Friday, July 22, 2022

Happy

One of the objections to Utilitarianism that John Stuart Mill takes on in the titular 1861 essay, “Utilitarianism” is the worry that happiness is not possible, “for if no happiness is to be had at all by human beings, the attainment of it cannot be the end of morality, or of any rational conduct.”

But as he points out, this is to misconstrue the nature of happiness.  “If by happiness be meant a continuity of highly pleasurable excitement, it is evident enough that this is impossible. A state of exalted pleasure lasts only moments, or in some cases, and with some intermissions, hours or days, and is the occasional brilliant flash of enjoyment, not its permanent and steady flame.”

So, yeah, if we’re talking pure bliss all the time, then, sure, happiness is beyond the reach of human beings.  

But, as he goes on to explain, once we properly conceive of happiness, then we can see that it is an attainable, and thus, worthy, goal.  

In one of my favorite all-time philosophical quotes, he proposes that happiness is “not a life of rapture; but moments of such, in an existence made up of few and transitory pains, many and various pleasures, with a decided predominance of the active over the passive, and having as the foundation of the whole, not to expect more from life than it is capable of bestowing.”

Is that a perfect description of what a summer evening bike ride is like or what?

Moments of rapture, check: the instant you dive off the dock into the smooth warmth of Lake Washington’s watery embrace.

Few and transitory pains, check: climbing up the switchbacks through the trees, already done!

Many and various pleasures, check: the actives ones certainly predominating over the passive.

Not expecting more from life than it is capable of bestowing, check: on such a night, life so easily exceeds all expectations that one is incapable of expecting more than it already bestows.


Friday, July 15, 2022

Incline

According to the internet’s #RideShimano magazine, the Tour de France’s infamous Alpe d’Huez ascent is “characterized by 21 hairpins which unusually count downwards, making each turn a recognizable achievement of pain and glory. It is a 13.2 km climb, ascending 1104 m with an average gradient of 7.9% and a max gradient of 14%.”  

And yet those superb professional cyclists in the Tour, including 22 year-old Thomas Pidcock, who won the mountain stage this year, routinely make the ascent in under three quarters of an hour!

It would take your average advanced recreational cyclist more than twice as long and I’m sure yours truly would need a minimum of two hours not including all the time necessary time for stopping to hold what we used to call a “safety meeting’ by the side of the road for inspiration and analgesic on the way to the top.

But who wouldn’t do it if they had the chance, right?

Because hills are what cycling is all about.

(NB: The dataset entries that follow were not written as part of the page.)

Lemma writer_step_ok n now wr d :
  records_bounded d -> writer_ok wr ->
  (exists wr' d' ls, poise_write_step n now wr d = Ok (wr', d', ls) /\ records_bounded d' /\ writer_ok wr' /\ logs_ok ls) \/
  (poise_write_step n now wr d = Err Undefined /\ over_read wr).
Proof using HL.
  intros Hd [Hf Hw]. destruct wr as [b pc]. cbn [w_pc w_buffer] in Hw, Hf.
  pose proof buf_size_Z as B. assert (Hr : forall w, bounded (record_of w d)) by exact Hd.
  assert (Hnil : logs_ok []) by (intros _; constructor).
  unfold poise_write_step. cbn [w_pc w_buffer].
  destruct pc as [|w|w k|w|w|w u|w|w m k|w|].
  - left. case_match; (eexists _, _, _; split; [reflexivity|]; split; [done|]; split; [done|]); [done|].
    intros Hlt. constructor; [|constructor]. by apply log_string_some, Hf.
  - left. eexists _, _, _. split; [reflexivity|]. split; [done|]. split; [|done]. split; [done|]. cbn. unfold cells. lia.
  - left. eexists _, _, _. split; [reflexivity|]. split.
    + apply records_bounded_set; [done|]. apply clear_cells_bounded; [lia|apply Hr].
    + split; [|done]. split; [done|]. cbn [w_pc]. destruct (Nat.ltb_spec ((k + S n) `min` cells) cells); [done|exact I].
  - left. eexists _, _, _. split; [reflexivity|]. split; [|done].
    apply records_bounded_set; [done|]. destruct (Hr w) as (_ & ? & ?). split; [|done]. cbn.
    pose proof (write_len_range b). destruct Hf. lia.
  - left. eexists _, _, _. split; [reflexivity|]. split; [|done]. apply records_bounded_set; [done|]. by destruct (Hr w).
  - left. eexists _, _, _. split; [reflexivity|]. split; [|done]. apply records_bounded_set; [done|]. by destruct (Hr w).
  - left. eexists _, _, _. split; [reflexivity|]. split; [done|]. split; [|done]. split; [done|].
    cbn. destruct (Hr w) as [Hl _]. lia.
  - destruct (Hr w) as (Hl & Hb & Hz).
    destruct (Nat.ltb_spec (length b) ((k + S n) `min` m)) as [G|G]; cbn [orb].
    { right. split; [done|]. exists w, m, k. split; [done|]. cbn. lia. }
    destruct (Nat.ltb_spec (length (cxt_buf (record_of w d))) ((k + S n) `min` m)); [lia|].
    left. eexists _, _, _. split; [reflexivity|].
    assert (Ls : length (take ((k + S n) `min` m - k) (drop k b)) = ((k + S n) `min` m - k)%nat)
      by (rewrite length_take, length_drop; lia).
    split.
    + apply records_bounded_set; [done|]. split; [done|]. cbn [cxt_buf]. split; [rewrite splice_length; [done|lia|done]|].
      intros i x Hi Hx. apply splice_lookup in Hx as [[_ Hx]|Hx]; [lia|by eapply Hz|lia|done].
    + split; [|done]. split; [done|]. cbn [w_pc]. destruct (Nat.ltb_spec ((k + S n) `min` m) m); [lia|exact I].
  - left. eexists _, _, _. split; [reflexivity|]. split; [done|]. split; [done|].
    intros Hlt. constructor; [|constructor]. apply bounded_log; [apply Hr|done].
  - left. by eexists _, _, _.
Qed.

Just ask anyone who goes from riding their bike in a place like Seattle, which affords one plenty of ups and downs, to somewhere like Chicago, where all you ever need to pedal harder against is the wind, and they’ll tell you how much they miss all the bruising ascents and thrilling descents.

Grinding uphill may be a grind, but it’s honest work, and flying downhill really is flying.  

Give me a seven per-cent grade over a twenty mile per hour headwind any day.  At least there’s an end in sight.

So, even if your climb is just several stories up a city parking garage or your descent is merely one steep block down to a lakeside pocket park in one of the tonier sections of town, that’s plenty good enough.

Gravity is our friend, whether we’re ascending or descending.

Whatever goes up, must come down, except our spirts, which keep rising with every single turn of the wheel on our bikes.


Friday, July 1, 2022

Swing

To transcend the endless cycle of death and rebirth, what the Buddhists call samsara, you’ve got to eliminate desire.  

Easier said than done, and there’s also that tricky paradox of how go about eliminating the desire to eliminate desire.

But the toughest nut to crack, if you ask me, is that it’s not just a matter of addressing the desire to avoid pain; what’s really difficult is overcoming the desire to grasp for what feels good.  

Equanimity means that we’re equally unmotivated by both pain and pleasure.  We’re able to sit in the middle of either and simply observe without running away from the former or running towards the latter.

This is why I’ll probably be back around for another go at it after this lifetime.  In spite of all my efforts (and effortless non-efforts), I just can’t quit all the delights that are afforded to us in our human forms right here on planet Earth.

Chief among these are those made available via the bicycle, which include, but are not limited to seeing your shadow animate on the railing of a freeway bridge as you soar over eight lanes of traffic on a perfect summer evening in the upper left-hand corner of the continent.

Or arriving, thanks to the kindness of compatriots with better navigating skills, at a lakeside grotto that not only makes possible the summertime holy grail of water and fire combined, but also affords ingress into submersion via a rope swing, just like in the movie version of life.

Or having more watermelon than can be consumed, even though it’s presented for consumption in multiple ways, including as a globe for individual teeth-sinking in one’s own favored longitude and latitude.

All these (and more) are why I’m pretty sure that at the instant of death or soon after, when faced with the opportunity to merge into the Oneness of All, I just don’t see how be able to pass up one more ride.